Find the lines below that contain the string "Hbud". Copy each one.
*** Opening of Material to process ***
(** Flipping the order bit: the buddy is the other half of the block one order
    up, which starts at the lower of the two. *)
Lemma buddy_cases p o :
  aligned (p, o) →
  (aligned (p, S o) ∧ buddy_of p o = p + bsize o) ∨
  (aligned (p - bsize o, S o) ∧ buddy_of p o = p - bsize o).
Proof.
  unfold aligned. cbn [fst snd]. intros Hal. unfold buddy_of.
  pose proof (bsize_pos o) as Hpos. pose proof (bsize_S o) as HS. rewrite bsize_pow in Hal.
  pose proof (lxor_pow2 p (12 + o) ltac:(lia) Hal) as Hx. rewrite <- bsize_pow in Hx, Hal.
  replace (2 ^ (12 + o + 1)) with (bsize (S o)) in Hx by (rewrite bsize_pow; f_equal; lia).
  case_decide as Hd; [by left|right]. split; [|done].
  apply Z.div_exact in Hal; [|lia]. set (k := p / bsize o) in *.
  rewrite HS in *. replace (bsize o + bsize o) with (2 * bsize o) in * by lia.
  destruct (Z.Even_or_Odd k) as [[r Hr]|[r Hr]].
  - destruct Hd. rewrite Hal, Hr. replace (bsize o * (2 * r)) with (r * (2 * bsize o)) by lia.
    apply Z.mod_mul. lia.
  - rewrite Hal, Hr. replace (bsize o * (2 * r + 1) - bsize o) with (r * (2 * bsize o)) by lia.
    apply Z.mod_mul. lia.
Qed.

Lemma buddy_of_involutive p o : buddy_of (buddy_of p o) o = p.
Proof. unfold buddy_of. by rewrite Z.lxor_assoc, Z.lxor_nilpotent, Z.lxor_0_r. Qed.

Lemma aligned_lower p o i : aligned (p, o) → (i ≤ o)%nat → aligned (p, i).
Proof.
  unfold aligned. cbn. rewrite !bsize_pow. intros Hal Hi.
  replace (12 + o) with ((12 + i) + (o - i)) in Hal by lia.
  rewrite Z.pow_add_r in Hal by lia. apply mod_trans in Hal; [done|apply pow2_pos; lia..].
Qed.

Lemma buddy_of_lower p o : aligned (p, S o) → buddy_of p o = p + bsize o.
Proof.
  intros Hal. assert (aligned (p, o)) as Hal' by (eapply aligned_lower; [exact Hal|lia]).
  destruct (buddy_cases p o Hal') as [[_ ?]|[Hal2 _]]; [done|exfalso].
  unfold aligned in *. cbn [fst snd] in *. rewrite bsize_S in *. pose proof (bsize_pos o) as Hpos.
  apply Z.div_exact in Hal, Hal2; [|lia..].
  set (x := p / _) in *. set (y := (p - _) / _) in *. clearbody x y.
  assert (bsize o * (1 - 2 * (x - y)) = 0) as H by lia. apply Z.mul_eq_0 in H as [?|?]; lia.
Qed.

Lemma buddy_of_upper p o : aligned (p, S o) → buddy_of (p + bsize o) o = p.
Proof. intros Hal. rewrite <- (buddy_of_lower p o Hal). apply buddy_of_involutive. Qed.

(** Merging a block with its buddy. *)
Lemma tiled_join L A M p o :
  tiled L ((buddy_of p o, o) :: (p, o) :: A) M → (S o < orders)%nat →
  tiled L ((Z.min (buddy_of p o) p, S o) :: A) M.
Proof.
  intros HT Ho. destruct (ti_ok _ _ _ HT (p, o)) as [Hal _]; [clear; set_solver|].
  pose proof (bsize_pos o). destruct (buddy_cases p o Hal) as [[Hal' Hb]|[Hal' Hb]]; rewrite Hb in *.
  - rewrite Z.min_r by lia. apply tiled_merge; [|done..].
    eapply tiled_perm; [|exact HT]. apply perm_swap.
  - rewrite Z.min_l by lia. apply tiled_merge; [|done..].
    by replace (p - bsize o + bsize o) with p by lia.
Qed.

(** An aligned block that meets a bigger aligned block lies inside it. *)
Lemma aligned_nested p i q o f :
  aligned (p, i) → aligned (q, o) → (i ≤ o)%nat →
  f ∈ frames (p, i) → f ∈ frames (q, o) → frames (p, i) ⊆ frames (q, o).
Proof.
  assert (∀ p o, aligned (p, o) → ∃ a, p / PMM_FRAME_SIZE = a * 2 ^ o) as Hdiv.
  { clear. intros p o Hal. pose proof (aligned_frame _ _ Hal) as Hp. unfold aligned in Hal. cbn in Hal.
    pose proof (bsize_pos o). apply Z.div_exact in Hal; [|lia].
    exists (p / bsize o). unfold bsize in *. unfold PMM_FRAME_SIZE in *.
    rewrite Hal at 1. rewrite <- Z.mul_assoc, Z.mul_comm, Z.div_mul by lia. lia. }
  intros (a & Ha)%Hdiv (b & Hb)%Hdiv Hio Hf1 Hf2 g Hg.
  rewrite elem_of_frames, Ha in Hf1, Hg. rewrite elem_of_frames, Hb in Hf2 |- *.
  replace (Z.of_nat o) with (i + (o - i)) in * by lia. rewrite Z.pow_add_r in * by lia.
  pose proof (pow2_pos i ltac:(lia)). pose proof (pow2_pos (o - i) ltac:(lia)).
  set (s := 2 ^ i) in *. set (t := 2 ^ (o - i)) in *.
  assert (b * t ≤ a) by nia. assert (a + 1 ≤ b * t + t) by nia. nia.
Qed.

(** ** Searching *)

Lemma find_fit_Some k L order o p l :
  find_fit k L order = Some (o, p, l) →
  (order ≤ o < order + k)%nat ∧ L !! o = Some (p :: l) ∧
  ∀ i q, (order ≤ i < o)%nat → (q, i) ∉ blocks L.
Proof.
  revert order. induction k as [|k IH]; intros order; simpl; [done|].
  destruct (L !! order) as [[|p' l']|] eqn:Hl; intros Hf.
  1,3: apply IH in Hf as (Ho & Hlo & Hnone); split; [lia|split; [done|]];
       intros i q Hi (l'' & Hl'' & Hq)%elem_of_blocks; destruct (decide (i = order)) as [->|];
       [simplify_eq; by apply elem_of_nil in Hq|];
       apply (Hnone i q); [lia|]; apply elem_of_blocks; by exists l''.
  simplify_eq. split; [lia|]. split; [done|lia].
Qed.

Lemma find_fit_None k L order :
  find_fit k L order = None → ∀ i q, (order ≤ i < order + k)%nat → (q, i) ∉ blocks L.
Proof.
  revert order. induction k as [|k IH]; intros order; simpl; [lia|].
  destruct (L !! order) as [[|p' l']|] eqn:Hl; intros Hf i q Hi; [|done|];
    (destruct (decide (i = order)) as [->|]; [|by apply (IH (S order)); [|lia]]);
    intros (l & Hl' & Hq)%elem_of_blocks; simplify_eq. by apply elem_of_nil in Hq.
Qed.

(** * Coalescing *)

Lemma push_lookup_ne o i p L : i ≠ o → push o p L !! i = L !! i.
Proof. intros. by apply list_lookup_alter_ne. Qed.

Lemma push_lookup o p l L : L !! o = Some l → push o p L !! o = Some (p :: l).
Proof. intros Hl. unfold push. by rewrite list_lookup_alter_eq, Hl. Qed.

Lemma push_insert o p l L : L !! o = Some l → push o p L = <[o := p :: l]> L.
Proof.
  intros Hl. apply list_eq. intros i. destruct (decide (i = o)) as [->|].
  - rewrite (push_lookup _ _ l), list_lookup_insert_eq; [done|by eapply lookup_lt_Some|done].
  - by rewrite push_lookup_ne, list_lookup_insert_ne.
Qed.

Lemma elem_of_push q i o p L :
  (q, i) ∈ blocks (push o p L) → (q, i) = (p, o) ∨ (q, i) ∈ blocks L.
Proof.
  intros (l & Hl & Hq)%elem_of_blocks. destruct (decide (i = o)) as [->|Hne].
  - unfold push in Hl. rewrite list_lookup_alter_eq in Hl. destruct (L !! o) as [l0|] eqn:Hl0; simplify_eq/=.
    apply elem_of_cons in Hq as [->|Hq]; [by left|right]. apply elem_of_blocks. by exists l0.
  - right. rewrite push_lookup_ne in Hl by done. apply elem_of_blocks. by exists l.
Qed.

Lemma elem_of_drop q i o x L :
  (q, i) ∈ blocks (alter (drop_block x) o L) → (q, i) ∈ blocks L.
Proof.
  rewrite !elem_of_blocks. intros (l & Hl & Hq). destruct (decide (i = o)) as [->|Hne].
  - rewrite list_lookup_alter_eq in Hl. destruct (L !! o) as [l0|] eqn:Hl0; simplify_eq/=.
    exists l0. split; [done|]. by apply list_elem_of_filter in Hq as [_ ?].
  - rewrite list_lookup_alter_ne in Hl by done. by exists l.
Qed.

Lemma elem_of_put_halves k order p L q i :
  (q, i) ∈ blocks (put_halves k order p L) →
  (q, i) ∈ blocks L ∨ ((order ≤ i < order + k)%nat ∧ q = p + bsize i).
Proof.
  revert L. induction k as [|k IH]; intros L; simpl; [by left|].
  intros [[[= -> ->]|Hq]%elem_of_push|[Hi ->]]%IH.
  - right. split; [lia|done].
  - by left.
  - right. split; [lia|done].
Qed.

Lemma blocks_subset_coalesced L L' :
  (∀ b, b ∈ blocks L' → b ∈ blocks L) → coalesced L → coalesced L'.
Proof. intros Hsub HL p o Ho Hp Hb. by apply (HL p o Ho); apply Hsub. Qed.

Lemma elem_of_tail p q i o l L :
  L !! o = Some (p :: l) → (q, i) ∈ blocks (<[o := l]> L) → (q, i) ∈ blocks L.
Proof.
  rewrite !elem_of_blocks. intros Hl (l' & Hl' & Hq).
  destruct (decide (i = o)) as [->|Hne].
  - rewrite list_lookup_insert_eq in Hl' by (by eapply lookup_lt_Some). simplify_eq.
    eexists. split; [done|by right].
  - rewrite list_lookup_insert_ne in Hl' by done. by exists l'.
Qed.

(** Splitting leaves no mergeable pair: the lower half of every split is handed
    out. *)
Lemma spec_alloc_coalesced L A M order p L' :
  coalesced L → tiled L' ((p, order) :: A) M → tiled L A M →
  spec_alloc order L = Some (p, L') → coalesced L'.
Proof.
  unfold spec_alloc. intros HL HT' HT.
  destruct (find_fit _ L order) as [[[o p'] l]|] eqn:Hf; [|done]. cbn. intros [= -> HL'].
  apply find_fit_Some in Hf as (Ho & Hlo & Hnone).
  pose proof (tiled_fresh _ _ _ _ _ HT') as Hfresh.
  assert (∀ i, (p, i) ∉ blocks L') as Hp by (intros i Hi; apply Hfresh, elem_of_concat; by exists i).
  assert (aligned (p, o)) as Hal.
  { apply (ti_ok _ _ _ HT). apply elem_of_app. left. apply elem_of_blocks.
    exists (p :: l). split; [done|by left]. }
  assert (∀ i, (order ≤ i < o)%nat → buddy_of (p + bsize i) i = p) as Hbud.
  { intros i Hi. apply buddy_of_upper. eapply aligned_lower; [exact Hal|lia]. }
  intros q i Hi Hq Hb. rewrite <- HL' in Hq, Hb.
  apply elem_of_put_halves in Hq as [Hq|[Hio ->]].
  - apply elem_of_put_halves in Hb as [Hb|[Hio Hb]].
    + apply (HL q i Hi); by eapply elem_of_tail.
    + apply (Hnone i q); [lia|]. by eapply elem_of_tail.
  - rewrite Hbud in Hb by lia. apply (Hp i). by rewrite <- HL'.
Qed.

Lemma buddy_of_ne p o : buddy_of p o ≠ p.
Proof.
  intros Hb. unfold buddy_of in Hb. pose proof (bsize_pos o).
  assert (bsize o = 0); [|lia].
  by rewrite <- (Z.lxor_0_l (bsize o)), <- (Z.lxor_nilpotent p), Z.lxor_assoc, Hb.
Qed.

Lemma coalesced_push L p o :
  coalesced L → ((S o < orders)%nat → (buddy_of p o, o) ∉ blocks L) → coalesced (push o p L).
Proof.
  intros HL Hnb q i Hi [[= -> ->]|Hq]%elem_of_push [[= Hb]|Hb]%elem_of_push.
  - by eapply buddy_of_ne.
  - by apply Hnb.
  - subst. apply (Hnb Hi). by rewrite buddy_of_involutive.
  - by apply (HL q i).
Qed.

(** Freeing merges as far as it can. *)
Lemma free_merge_coalesced k p o L :
  length L = orders → coalesced L → (o + k = orders - 1)%nat → coalesced (free_merge k p o L).
Proof.
  revert p o L. induction k as [|k IH]; intros p o L Hlen HL Ho; simpl.
  { apply coalesced_push; [done|unfold orders in *; lia]. }
  assert (∃ l, L !! o = Some l) as (l & Hl).
  { apply lookup_lt_is_Some. rewrite Hlen. lia. }
  rewrite (list_lookup_total_correct _ _ _ Hl). case_decide as Hin.
  - apply IH; [by rewrite length_alter| |lia]. eapply blocks_subset_coalesced; [|exact HL].
    intros [q i]. apply elem_of_drop.
  - apply coalesced_push; [done|]. intros _ (l' & ? & ?)%elem_of_blocks. by simplify_eq.
Qed.

(** * Freeing what was allocated restores the state *)

Lemma put_halves_lookup k order p L i :
  (i < order ∨ order + k ≤ i)%nat → put_halves k order p L !! i = L !! i.
Proof.
  revert L. induction k as [|k IH]; intros L Hi; simpl; [done|].
  rewrite IH by lia. apply push_lookup_ne. lia.
Qed.

Lemma put_halves_S k order p L :
  put_halves (S k) order p L = push order (p + bsize order) (put_halves k (S order) p L).
Proof.
  revert L. induction k as [|k IH]; intros L.
  { simpl. by rewrite Nat.add_0_r. }
  change (put_halves (S (S k)) order p L)
    with (put_halves (S k) order p (push (order + S k) (p + bsize (order + S k)) L)).
  rewrite IH. cbn [put_halves]. by replace (order + S k)%nat with (S order + k)%nat by lia.
Qed.

Lemma drop_block_none q l : q ∉ l → drop_block q l = l.
Proof.
  unfold drop_block. induction l as [|x l IH]; intros Hq; [done|].
  apply not_elem_of_cons in Hq as [? ?]. by rewrite filter_cons_True, IH.
Qed.

Lemma drop_block_middle q l1 l2 : NoDup (l1 ++ q :: l2) → drop_block q (l1 ++ q :: l2) = l1 ++ l2.
Proof.
  intros (Hnd1 & Hdis & (Hq & Hnd2)%NoDup_cons)%NoDup_app. unfold drop_block.
  rewrite filter_app, filter_cons_False by (intros H; by apply H).
  f_equal; apply drop_block_none; [|done]. intros Hin. apply (Hdis q Hin). by left.
Qed.

(** Merging back the upper halves of a split, one order after the other. *)
Lemma free_put_halves k n order p L :
  aligned (p, (order + k)%nat) → (order + k ≤ length L - 1)%nat →
  (∀ i, (order ≤ i < order + k)%nat → L !! i = Some []) →
  free_merge (n + k) p order (put_halves k order p L) = free_merge n p (order + k) L.
Proof.
  revert order. induction k as [|k IH]; intros order Hal Hlen Hnil.
  { by rewrite !Nat.add_0_r. }
  rewrite put_halves_S, <- !plus_n_Sm. cbn [free_merge].
  assert (aligned (p, S order)) as Hal1 by (eapply aligned_lower; [exact Hal|lia]).
  rewrite (buddy_of_lower _ _ Hal1). pose proof (bsize_pos order).
  set (X := put_halves k (S order) p L).
  assert (X !! order = Some []) as HX.
  { subst X. rewrite put_halves_lookup by lia. apply Hnil. lia. }
  rewrite (list_lookup_total_correct _ _ _ (push_lookup _ _ _ _ HX)).
  rewrite decide_True by by left. rewrite Z.min_r by lia.
  replace (alter (drop_block (p + bsize order)) order (push order (p + bsize order) X)) with X.
  - subst X. rewrite (IH (S order)).
    + done.
    + by replace (S order + k)%nat with (order + S k)%nat by lia.
    + lia.
    + intros i Hi. apply Hnil. lia.
  - apply list_eq. intros i. destruct (decide (i = order)) as [->|Hne].
    + rewrite list_lookup_alter_eq, (push_lookup _ _ _ _ HX), HX.
      set (q := p + bsize order).
      change (Some [] = Some (drop_block q ([] ++ q :: []))).
      by rewrite drop_block_middle by apply NoDup_singleton.
    + by rewrite list_lookup_alter_ne, push_lookup_ne.
Qed.
(** The scan of [list_find] is exact. *)
Lemma list_find_returns bs m L (o : nat) l p :
  buddy_rep bs m L → L !! o = Some l →
  list_find bs m o p = Ok (if decide (p ∈ l) then node_at bs p else 0).
Proof.
  intros R Hl. destruct (rep_list _ _ _ _ _ R Hl) as [Hnd Hok].
  pose proof (br_hhdm _ _ _ R) as Hh. pose proof (rep_length _ _ _ _ _ R Hl) as Hlen.
  enough (returns (list_find bs m o p) (λ n, n = if decide (p ∈ l) then node_at bs p else 0))
    as Hret by (apply returns_inv in Hret as (n & -> & ->); reflexivity).
  unfold list_find. rewrite (rep_head _ _ _ _ _ R Hl). cbn.
  apply (loop_rule_var (λ k n, ∃ l1 l2, l = l1 ++ l2 ∧ ¬ (p ∈ l1) ∧ k = Z.of_nat (length l2) ∧
           n = default 0 (head (nodes bs l2))) _ _ (Z.of_nat (length l))); [|lia|].
  { exists [], l. split; [done|]. split; [by intros ?%elem_of_nil|done]. }
  intros k n (l1 & l2 & Hsplit & Hnot & -> & ->). destruct l2 as [|q l2]; cbn.
  { rewrite decide_False; [done|]. by rewrite Hsplit, app_nil_r. }
  assert (q ∈ l) as Hq by (rewrite Hsplit; clear; set_solver).
  specialize (Hok q Hq) as Hqok. pose proof (node_pos bs q Hh Hqok).
  destruct (Z.eqb_spec (node_at bs q) 0) as [?|_]; [done|].
  rewrite phys_of_node by done. destruct (Z.eqb_spec q p) as [->|Hqp]; cbn.
  { by rewrite decide_True. }
  pose proof (br_segs _ _ _ R _ _ Hl) as Hs. rewrite Hsplit in Hs.
  unfold nodes in Hs. rewrite fmap_app, fmap_cons, dseg_app in Hs.
  destruct Hs as (_ & Hn & _). rewrite Hn. cbn. exists (length l2). split; [|lia].
  exists (l1 ++ [q]), l2. split; [by rewrite <- app_assoc|]. split; [|done].
  intros [?| ->%list_elem_of_singleton]%elem_of_app; done.
Qed.

(** * The heap: free blocks, allocated blocks and the frames they share *)

Record heap bs m L (A : list block) (M : gset Z) : Prop := {
  hp_rep : buddy_rep bs m L;
  hp_tiled : tiled L A M;
  hp_frames : ∀ f, f ∈ M → addr_ok bs (f * PMM_FRAME_SIZE) ∧
                          backed m (node_at bs (f * PMM_FRAME_SIZE)) PMM_FRAME_SIZE;
}.

(** The bytes of [M]'s frames outside the blocks [A]: all the allocator may
    write to while the blocks [A] are out. *)
Definition area bs (M : gset Z) (A : list block) : Z → Prop := λ x,
  ∃ f, f ∈ M ∧ (∀ b, b ∈ A → f ∉ frames b) ∧
       range (node_at bs (f * PMM_FRAME_SIZE)) PMM_FRAME_SIZE x.

Record touches M A bs m bs' m' : Prop := {
  tc_mods : mods (area bs M A) m m';
  tc_hhdm : g_hhdm bs' = g_hhdm bs;
}.

Lemma touches_refl M A bs m : touches M A bs m bs m.
Proof. by split. Qed.

Lemma touches_trans M A bs1 m1 bs2 m2 bs3 m3 :
  touches M A bs1 m1 bs2 m2 → touches M A bs2 m2 bs3 m3 → touches M A bs1 m1 bs3 m3.
Proof.
  intros [Hm1 Hh1] [Hm2 Hh2]. split; [|congruence].
  eapply mods_trans; [exact Hm1|]. eapply mods_weaken; [exact Hm2|].
  intros x (f & Hf & HA & Hx). exists f. split; [done|split; [done|]].
  unfold node_at in *. by rewrite <- Hh1.
Qed.

Lemma heap_block bs m L A M p (o : nat) :
  heap bs m L A M → (p, o) ∈ blocks L ++ A →
  p / PMM_FRAME_SIZE ∈ M ∧ addr_ok bs p ∧ backed m (node_at bs p) PMM_FRAME_SIZE.
Proof.
  intros [_ HT Hfr] Hin. destruct (ti_ok _ _ _ HT _ Hin) as [Hal _].
  pose proof (tiles_frame _ _ _ (ti_tiles _ _ _ HT) Hin _ (first_frame p o)) as Hf.
  split; [done|]. rewrite (aligned_frame p o Hal). by apply Hfr.
Qed.

Lemma heap_frames_touched bs m bs' m' M A :
  touches M A bs m bs' m' →
  (∀ f, f ∈ M → addr_ok bs (f * PMM_FRAME_SIZE) ∧
     backed m (node_at bs (f * PMM_FRAME_SIZE)) PMM_FRAME_SIZE) →
  ∀ f, f ∈ M → addr_ok bs' (f * PMM_FRAME_SIZE) ∧
     backed m' (node_at bs' (f * PMM_FRAME_SIZE)) PMM_FRAME_SIZE.
Proof.
  intros [Hm Hh] Hfr f Hf. destruct (Hfr f Hf) as [Hok Hb]. split.
  - unfold addr_ok in *. by rewrite Hh.
  - unfold node_at in *. rewrite Hh. by eapply mods_backed.
Qed.

(** The nodes of blocks that are not in [A] lie in the area outside [A]. *)
Lemma node_bytes_area bs m L A B M l :
  heap bs m L (B ++ A) M → (∀ p, p ∈ l → ∃ o : nat, (p, o) ∈ blocks L ++ B) →
  ∀ x, node_bytes bs l x → area bs M A x.
Proof.
  intros H Hl x (p & Hp & Hx). destruct (Hl p Hp) as (o & Ho).
  destruct (heap_block bs m L (B ++ A) M p o H) as (Hf & _ & _).
  { rewrite app_assoc. apply elem_of_app. by left. }
  exists (p / PMM_FRAME_SIZE). split; [done|split].
  - intros c Hc. pose proof (ti_tiles _ _ _ (hp_tiled _ _ _ _ _ H)) as HB.
    rewrite app_assoc in HB. apply elem_of_Permutation in Ho as (B1 & HP). rewrite HP in HB.
    pose proof (tiles_apart (p, o) (B1 ++ A) M HB c) as Hap.
    intros Hfc. apply (Hap ltac:(apply elem_of_app; by right) (p / PMM_FRAME_SIZE));
      [apply first_frame|done].
  - assert (aligned (p, o)) as Hal.
    { apply (ti_ok _ _ _ (hp_tiled _ _ _ _ _ H)). rewrite app_assoc. apply elem_of_app. by left. }
    rewrite <- (aligned_frame p o Hal). unfold range, PMM_FRAME_SIZE in *. lia.
Qed.

(** Taking a block off its list. *)
Lemma heap_take bs m L A M (o : nat) l1 p l2 :
  heap bs m L A M → L !! o = Some (l1 ++ p :: l2) →
  returns (list_remove bs m o (node_at bs p)) (λ '(bs', m'),
    heap bs' m' (<[o := l1 ++ l2]> L) ((p, o) :: A) M ∧ touches M A bs m bs' m').
Proof.
  intros H Hl. pose proof H as [R HT Hfr].
  eapply returns_mono; [by apply list_remove_returns|]. intros [bs' m'] (R' & Hm & Hh).
  assert (touches M A bs m bs' m') as Ht.
  { split; [|done]. eapply mods_weaken; [exact Hm|].
    apply (node_bytes_area bs m L A [] M); [done|]. intros q Hq. exists o.
    rewrite app_nil_r. apply elem_of_blocks. by eexists. }
  split; [|done]. split; [done|by apply tiled_take|by eapply heap_frames_touched].
Qed.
*** Close of Material to process ***
» Response box
  assert (∀ i, (order ≤ i < o)%nat → buddy_of (p + bsize i) i = p) as Hbud.
  - rewrite Hbud in Hb by lia. apply (Hp i). by rewrite <- HL'.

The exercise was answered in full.